== TRY IT ==
Copy nothing before the line containing "ReconcileProps.v". Reproduce that line and all that follow, exactly, through the end of the records.

Top of DATA SHOWN

(* ===== verification/_CoqProject ===== *)
-Q . S2P
Prelude.v
Words.v
NetAddr.v
Disco.v
RelayProto.v
FrameReader.v
Mpsc.v
Hub.v
CryptoError.v
ReplayWindow.v
Crypto.v
NoisePacket.v
Session.v
Instant.v
Handshake.v
Noise.v
Cryptor.v
NetText.v
Prefix.v
RouteTable.v
Ipam.v
Domain.v
ControlStore.v
ControlInv.v
ControlProps.v
CryptorSafe.v
IndexTable.v
Probes.v
Gso.v
Peer.v
Worker.v
WorkerInv.v
WorkerPath.v
WorkerProps.v
Takeover.v
Apply.v
NodeConfig.v
NodeView.v
Reconciler.v
ReconcileInv.v
ReconcileProps.v
SqlDb.v
SqlControl.v
SqlInv.v
SqlMigrate.v
SqlEpoch.v
SqlConfig.v
SqlProps.v
Pop.v
AdminAuth.v
ControlApi.v
SqlFrame.v
ApiInv.v
ApiState.v
WatchFeed.v
ApiProps.v
HostRun.v
HostSim.v
Rib.v
HostRoutes.v
ExitSpec.v
Bypass.v
BypassSpec.v
HostEffects.v
HostAccount.v
OverlaySpec.v
TunnelSpec.v
NodeSpec.v
RibSim.v
NodeRun.v
Forwarding.v
DnsFile.v
DnsSpec.v
DnsInv.v
DnsSim.v
DnsRun.v
DnsUci.v
DnsBackends.v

Bottom of DATA SHOWN

== TASK SOLUTION ==
ReconcileProps.v
SqlDb.v
SqlControl.v
SqlInv.v
SqlMigrate.v
SqlEpoch.v
SqlConfig.v
SqlProps.v
Pop.v
AdminAuth.v
ControlApi.v
SqlFrame.v
ApiInv.v
ApiState.v
WatchFeed.v
ApiProps.v
HostRun.v
HostSim.v
Rib.v
HostRoutes.v
ExitSpec.v
Bypass.v
BypassSpec.v
HostEffects.v
HostAccount.v
OverlaySpec.v
TunnelSpec.v
NodeSpec.v
RibSim.v
NodeRun.v
Forwarding.v
DnsFile.v
DnsSpec.v
DnsInv.v
DnsSim.v
DnsRun.v
DnsUci.v
DnsBackends.v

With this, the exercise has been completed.